What you need to do >> Taking the line with "pose proof (Zdigits2_bounds (Zpos m')" as the first and the line with "Lemma ten_thousandths_table : increasing_from" as the last, set down exactly every line in that range from the entries below, and no more.

[Records from a data collection]
---------------
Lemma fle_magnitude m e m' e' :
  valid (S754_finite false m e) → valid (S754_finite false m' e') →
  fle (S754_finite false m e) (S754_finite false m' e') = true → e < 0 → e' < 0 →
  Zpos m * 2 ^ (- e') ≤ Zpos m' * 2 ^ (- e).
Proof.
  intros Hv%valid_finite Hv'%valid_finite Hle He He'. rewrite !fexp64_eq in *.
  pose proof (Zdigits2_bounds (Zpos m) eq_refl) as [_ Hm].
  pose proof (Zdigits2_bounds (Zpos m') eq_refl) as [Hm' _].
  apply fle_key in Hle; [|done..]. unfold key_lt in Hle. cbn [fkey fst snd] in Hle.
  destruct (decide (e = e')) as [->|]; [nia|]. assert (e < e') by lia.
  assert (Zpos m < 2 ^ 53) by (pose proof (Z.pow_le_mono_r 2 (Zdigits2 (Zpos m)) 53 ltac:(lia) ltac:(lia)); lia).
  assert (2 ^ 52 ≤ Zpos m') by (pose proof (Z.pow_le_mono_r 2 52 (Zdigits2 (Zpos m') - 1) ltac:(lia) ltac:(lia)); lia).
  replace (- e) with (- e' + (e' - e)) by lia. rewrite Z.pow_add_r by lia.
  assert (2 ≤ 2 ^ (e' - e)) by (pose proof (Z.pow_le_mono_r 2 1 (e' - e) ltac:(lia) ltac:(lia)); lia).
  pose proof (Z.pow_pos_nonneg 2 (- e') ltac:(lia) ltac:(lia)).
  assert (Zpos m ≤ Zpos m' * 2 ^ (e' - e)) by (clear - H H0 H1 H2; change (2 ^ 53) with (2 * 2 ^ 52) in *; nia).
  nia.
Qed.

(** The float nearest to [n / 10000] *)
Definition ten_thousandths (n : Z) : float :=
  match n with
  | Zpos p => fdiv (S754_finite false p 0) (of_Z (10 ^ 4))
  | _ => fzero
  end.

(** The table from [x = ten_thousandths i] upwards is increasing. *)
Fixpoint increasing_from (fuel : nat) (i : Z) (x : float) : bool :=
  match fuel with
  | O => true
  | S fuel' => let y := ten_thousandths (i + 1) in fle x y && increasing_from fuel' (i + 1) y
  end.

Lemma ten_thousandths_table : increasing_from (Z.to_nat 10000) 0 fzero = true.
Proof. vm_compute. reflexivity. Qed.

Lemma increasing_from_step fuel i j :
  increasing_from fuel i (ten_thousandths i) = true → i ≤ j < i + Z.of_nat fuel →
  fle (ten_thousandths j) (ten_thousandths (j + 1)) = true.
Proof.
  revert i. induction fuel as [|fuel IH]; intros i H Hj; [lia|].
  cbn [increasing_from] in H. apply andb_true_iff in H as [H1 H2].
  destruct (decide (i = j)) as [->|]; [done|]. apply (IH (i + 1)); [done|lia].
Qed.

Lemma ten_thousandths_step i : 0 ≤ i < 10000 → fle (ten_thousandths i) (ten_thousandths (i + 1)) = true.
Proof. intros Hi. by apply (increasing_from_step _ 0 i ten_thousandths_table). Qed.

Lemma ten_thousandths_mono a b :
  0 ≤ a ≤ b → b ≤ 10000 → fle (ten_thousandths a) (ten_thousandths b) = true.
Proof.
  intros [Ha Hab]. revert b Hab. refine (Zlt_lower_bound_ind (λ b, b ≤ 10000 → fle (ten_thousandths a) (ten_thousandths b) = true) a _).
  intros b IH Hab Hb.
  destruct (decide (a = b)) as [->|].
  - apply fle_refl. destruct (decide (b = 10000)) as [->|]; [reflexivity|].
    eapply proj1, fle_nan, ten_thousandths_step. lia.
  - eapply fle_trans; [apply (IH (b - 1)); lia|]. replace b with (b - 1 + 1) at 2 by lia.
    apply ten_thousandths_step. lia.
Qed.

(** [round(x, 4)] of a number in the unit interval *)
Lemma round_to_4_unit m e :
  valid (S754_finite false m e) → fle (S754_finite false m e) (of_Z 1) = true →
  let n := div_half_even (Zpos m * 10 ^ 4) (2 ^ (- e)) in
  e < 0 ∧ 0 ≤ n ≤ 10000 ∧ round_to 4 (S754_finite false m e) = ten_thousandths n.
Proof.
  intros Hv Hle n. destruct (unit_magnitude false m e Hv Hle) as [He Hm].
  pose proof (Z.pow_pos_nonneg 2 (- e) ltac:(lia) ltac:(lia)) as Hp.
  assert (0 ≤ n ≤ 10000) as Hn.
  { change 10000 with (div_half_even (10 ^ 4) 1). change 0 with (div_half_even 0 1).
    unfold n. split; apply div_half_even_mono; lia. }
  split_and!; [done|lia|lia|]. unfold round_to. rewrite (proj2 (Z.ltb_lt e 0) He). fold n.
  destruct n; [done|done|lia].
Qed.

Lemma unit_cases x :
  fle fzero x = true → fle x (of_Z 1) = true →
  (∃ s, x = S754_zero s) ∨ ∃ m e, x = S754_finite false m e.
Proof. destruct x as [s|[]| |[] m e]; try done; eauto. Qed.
---------------
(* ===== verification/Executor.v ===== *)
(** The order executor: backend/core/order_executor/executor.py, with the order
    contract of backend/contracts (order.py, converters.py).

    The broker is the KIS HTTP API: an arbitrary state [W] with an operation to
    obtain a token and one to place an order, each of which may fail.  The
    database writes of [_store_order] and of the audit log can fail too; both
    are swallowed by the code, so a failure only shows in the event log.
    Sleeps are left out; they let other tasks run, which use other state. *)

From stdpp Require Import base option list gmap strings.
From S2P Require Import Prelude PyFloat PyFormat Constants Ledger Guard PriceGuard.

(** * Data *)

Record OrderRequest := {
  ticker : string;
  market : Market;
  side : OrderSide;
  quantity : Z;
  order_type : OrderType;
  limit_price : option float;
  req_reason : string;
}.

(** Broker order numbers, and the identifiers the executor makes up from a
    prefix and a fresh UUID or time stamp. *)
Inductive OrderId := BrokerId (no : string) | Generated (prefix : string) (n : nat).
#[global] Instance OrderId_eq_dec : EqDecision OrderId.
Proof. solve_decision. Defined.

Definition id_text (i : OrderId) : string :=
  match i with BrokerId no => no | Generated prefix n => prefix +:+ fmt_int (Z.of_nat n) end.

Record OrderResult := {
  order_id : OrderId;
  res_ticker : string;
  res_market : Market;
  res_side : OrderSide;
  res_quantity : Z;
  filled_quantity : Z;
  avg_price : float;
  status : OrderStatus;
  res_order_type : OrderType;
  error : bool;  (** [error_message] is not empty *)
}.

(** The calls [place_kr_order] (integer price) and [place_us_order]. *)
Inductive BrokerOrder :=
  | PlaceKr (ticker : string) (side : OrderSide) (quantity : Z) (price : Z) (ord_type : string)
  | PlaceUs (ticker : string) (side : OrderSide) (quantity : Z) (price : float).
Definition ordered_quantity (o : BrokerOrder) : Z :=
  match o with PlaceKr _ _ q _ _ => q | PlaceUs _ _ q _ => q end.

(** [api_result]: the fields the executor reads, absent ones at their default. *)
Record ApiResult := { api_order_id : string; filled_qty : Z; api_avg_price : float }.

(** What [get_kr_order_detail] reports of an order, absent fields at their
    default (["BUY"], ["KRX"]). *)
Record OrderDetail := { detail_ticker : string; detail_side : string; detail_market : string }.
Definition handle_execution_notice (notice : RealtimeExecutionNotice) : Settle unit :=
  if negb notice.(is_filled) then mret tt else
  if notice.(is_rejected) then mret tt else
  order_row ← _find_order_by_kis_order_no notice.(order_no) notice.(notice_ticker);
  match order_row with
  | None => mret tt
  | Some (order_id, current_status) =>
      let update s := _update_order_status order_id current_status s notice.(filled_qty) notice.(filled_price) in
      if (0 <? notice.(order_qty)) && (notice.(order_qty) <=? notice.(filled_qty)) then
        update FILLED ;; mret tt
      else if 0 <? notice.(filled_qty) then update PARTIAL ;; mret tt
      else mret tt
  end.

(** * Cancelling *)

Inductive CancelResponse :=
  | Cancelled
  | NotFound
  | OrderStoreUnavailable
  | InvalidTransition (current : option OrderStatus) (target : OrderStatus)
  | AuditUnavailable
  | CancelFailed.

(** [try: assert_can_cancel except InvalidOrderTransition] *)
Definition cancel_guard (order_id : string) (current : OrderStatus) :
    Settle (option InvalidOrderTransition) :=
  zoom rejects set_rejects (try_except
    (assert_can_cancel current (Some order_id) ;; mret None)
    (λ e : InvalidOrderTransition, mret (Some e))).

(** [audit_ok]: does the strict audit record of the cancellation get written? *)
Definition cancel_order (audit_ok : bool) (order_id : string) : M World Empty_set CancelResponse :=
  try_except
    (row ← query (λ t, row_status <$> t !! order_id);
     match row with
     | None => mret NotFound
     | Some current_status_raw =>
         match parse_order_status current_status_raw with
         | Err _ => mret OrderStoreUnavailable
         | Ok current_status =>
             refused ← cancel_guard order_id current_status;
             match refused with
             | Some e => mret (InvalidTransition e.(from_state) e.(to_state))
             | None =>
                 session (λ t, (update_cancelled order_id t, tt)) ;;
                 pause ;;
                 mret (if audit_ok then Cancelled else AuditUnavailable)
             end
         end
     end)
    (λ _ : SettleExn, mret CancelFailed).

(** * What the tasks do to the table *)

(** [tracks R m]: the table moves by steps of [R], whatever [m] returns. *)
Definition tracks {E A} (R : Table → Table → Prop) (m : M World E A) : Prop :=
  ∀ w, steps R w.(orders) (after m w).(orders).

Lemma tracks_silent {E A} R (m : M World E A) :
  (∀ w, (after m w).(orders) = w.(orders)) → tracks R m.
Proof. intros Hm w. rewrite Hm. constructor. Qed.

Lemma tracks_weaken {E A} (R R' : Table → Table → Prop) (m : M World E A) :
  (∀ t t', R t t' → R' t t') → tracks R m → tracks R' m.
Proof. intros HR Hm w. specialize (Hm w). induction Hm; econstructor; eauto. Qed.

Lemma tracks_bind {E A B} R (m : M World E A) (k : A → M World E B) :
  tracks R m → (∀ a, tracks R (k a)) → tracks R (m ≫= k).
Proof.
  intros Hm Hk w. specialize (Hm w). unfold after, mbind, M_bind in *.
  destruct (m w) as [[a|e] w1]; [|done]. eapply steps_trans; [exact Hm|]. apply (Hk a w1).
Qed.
---------------
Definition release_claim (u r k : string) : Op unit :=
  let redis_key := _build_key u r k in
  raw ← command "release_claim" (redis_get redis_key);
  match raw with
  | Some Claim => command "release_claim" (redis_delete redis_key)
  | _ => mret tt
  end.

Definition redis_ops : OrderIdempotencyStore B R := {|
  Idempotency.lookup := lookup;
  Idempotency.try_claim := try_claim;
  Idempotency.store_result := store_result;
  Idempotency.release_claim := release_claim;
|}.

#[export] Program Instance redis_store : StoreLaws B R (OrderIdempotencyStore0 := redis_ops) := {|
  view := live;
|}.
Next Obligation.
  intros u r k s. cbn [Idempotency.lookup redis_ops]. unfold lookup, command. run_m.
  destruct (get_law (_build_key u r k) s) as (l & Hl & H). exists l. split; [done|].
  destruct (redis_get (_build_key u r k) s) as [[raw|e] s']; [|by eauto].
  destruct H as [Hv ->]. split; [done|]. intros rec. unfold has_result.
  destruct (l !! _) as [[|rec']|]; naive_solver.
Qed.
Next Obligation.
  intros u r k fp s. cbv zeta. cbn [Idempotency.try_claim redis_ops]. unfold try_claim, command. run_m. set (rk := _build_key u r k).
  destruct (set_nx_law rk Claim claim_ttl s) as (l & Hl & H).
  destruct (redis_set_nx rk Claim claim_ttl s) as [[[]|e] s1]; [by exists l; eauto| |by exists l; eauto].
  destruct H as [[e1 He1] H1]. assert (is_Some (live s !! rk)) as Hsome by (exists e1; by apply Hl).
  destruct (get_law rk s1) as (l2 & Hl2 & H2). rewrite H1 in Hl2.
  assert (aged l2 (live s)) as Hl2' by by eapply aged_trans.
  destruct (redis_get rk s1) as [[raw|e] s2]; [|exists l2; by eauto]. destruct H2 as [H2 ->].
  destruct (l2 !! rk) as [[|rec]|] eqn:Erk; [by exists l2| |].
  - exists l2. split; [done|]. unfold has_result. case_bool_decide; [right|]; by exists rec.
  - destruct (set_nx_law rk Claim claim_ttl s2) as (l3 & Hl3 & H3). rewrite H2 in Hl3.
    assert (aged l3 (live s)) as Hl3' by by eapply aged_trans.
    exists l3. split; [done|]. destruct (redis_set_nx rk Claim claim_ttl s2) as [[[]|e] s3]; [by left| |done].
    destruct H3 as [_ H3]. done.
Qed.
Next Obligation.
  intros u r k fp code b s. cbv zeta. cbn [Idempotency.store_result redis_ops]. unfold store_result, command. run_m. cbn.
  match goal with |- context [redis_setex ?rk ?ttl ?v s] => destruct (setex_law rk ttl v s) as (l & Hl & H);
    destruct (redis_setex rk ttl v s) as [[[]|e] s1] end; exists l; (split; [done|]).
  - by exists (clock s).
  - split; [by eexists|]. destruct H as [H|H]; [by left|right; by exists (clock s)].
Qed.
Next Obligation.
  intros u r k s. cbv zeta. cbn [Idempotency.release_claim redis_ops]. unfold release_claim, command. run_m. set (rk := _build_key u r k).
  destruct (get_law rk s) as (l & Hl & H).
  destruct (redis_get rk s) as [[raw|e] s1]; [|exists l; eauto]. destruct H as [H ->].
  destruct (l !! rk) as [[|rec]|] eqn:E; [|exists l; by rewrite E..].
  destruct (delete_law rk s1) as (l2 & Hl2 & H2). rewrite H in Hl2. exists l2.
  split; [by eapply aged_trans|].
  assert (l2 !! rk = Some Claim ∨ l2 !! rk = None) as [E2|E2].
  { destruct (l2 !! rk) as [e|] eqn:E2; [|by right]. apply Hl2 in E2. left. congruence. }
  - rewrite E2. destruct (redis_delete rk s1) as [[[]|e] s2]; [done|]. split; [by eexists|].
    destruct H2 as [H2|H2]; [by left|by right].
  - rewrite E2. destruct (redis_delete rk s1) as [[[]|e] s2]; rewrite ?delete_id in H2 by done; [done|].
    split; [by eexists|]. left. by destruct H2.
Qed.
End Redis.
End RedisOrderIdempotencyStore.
---------------
Written answer >>
  pose proof (Zdigits2_bounds (Zpos m') eq_refl) as [Hm' _].
  apply fle_key in Hle; [|done..]. unfold key_lt in Hle. cbn [fkey fst snd] in Hle.
  destruct (decide (e = e')) as [->|]; [nia|]. assert (e < e') by lia.
  assert (Zpos m < 2 ^ 53) by (pose proof (Z.pow_le_mono_r 2 (Zdigits2 (Zpos m)) 53 ltac:(lia) ltac:(lia)); lia).
  assert (2 ^ 52 ≤ Zpos m') by (pose proof (Z.pow_le_mono_r 2 52 (Zdigits2 (Zpos m') - 1) ltac:(lia) ltac:(lia)); lia).
  replace (- e) with (- e' + (e' - e)) by lia. rewrite Z.pow_add_r by lia.
  assert (2 ≤ 2 ^ (e' - e)) by (pose proof (Z.pow_le_mono_r 2 1 (e' - e) ltac:(lia) ltac:(lia)); lia).
  pose proof (Z.pow_pos_nonneg 2 (- e') ltac:(lia) ltac:(lia)).
  assert (Zpos m ≤ Zpos m' * 2 ^ (e' - e)) by (clear - H H0 H1 H2; change (2 ^ 53) with (2 * 2 ^ 52) in *; nia).
  nia.
Qed.

(** The float nearest to [n / 10000] *)
Definition ten_thousandths (n : Z) : float :=
  match n with
  | Zpos p => fdiv (S754_finite false p 0) (of_Z (10 ^ 4))
  | _ => fzero
  end.

(** The table from [x = ten_thousandths i] upwards is increasing. *)
Fixpoint increasing_from (fuel : nat) (i : Z) (x : float) : bool :=
  match fuel with
  | O => true
  | S fuel' => let y := ten_thousandths (i + 1) in fle x y && increasing_from fuel' (i + 1) y
  end.

Lemma ten_thousandths_table : increasing_from (Z.to_nat 10000) 0 fzero = true.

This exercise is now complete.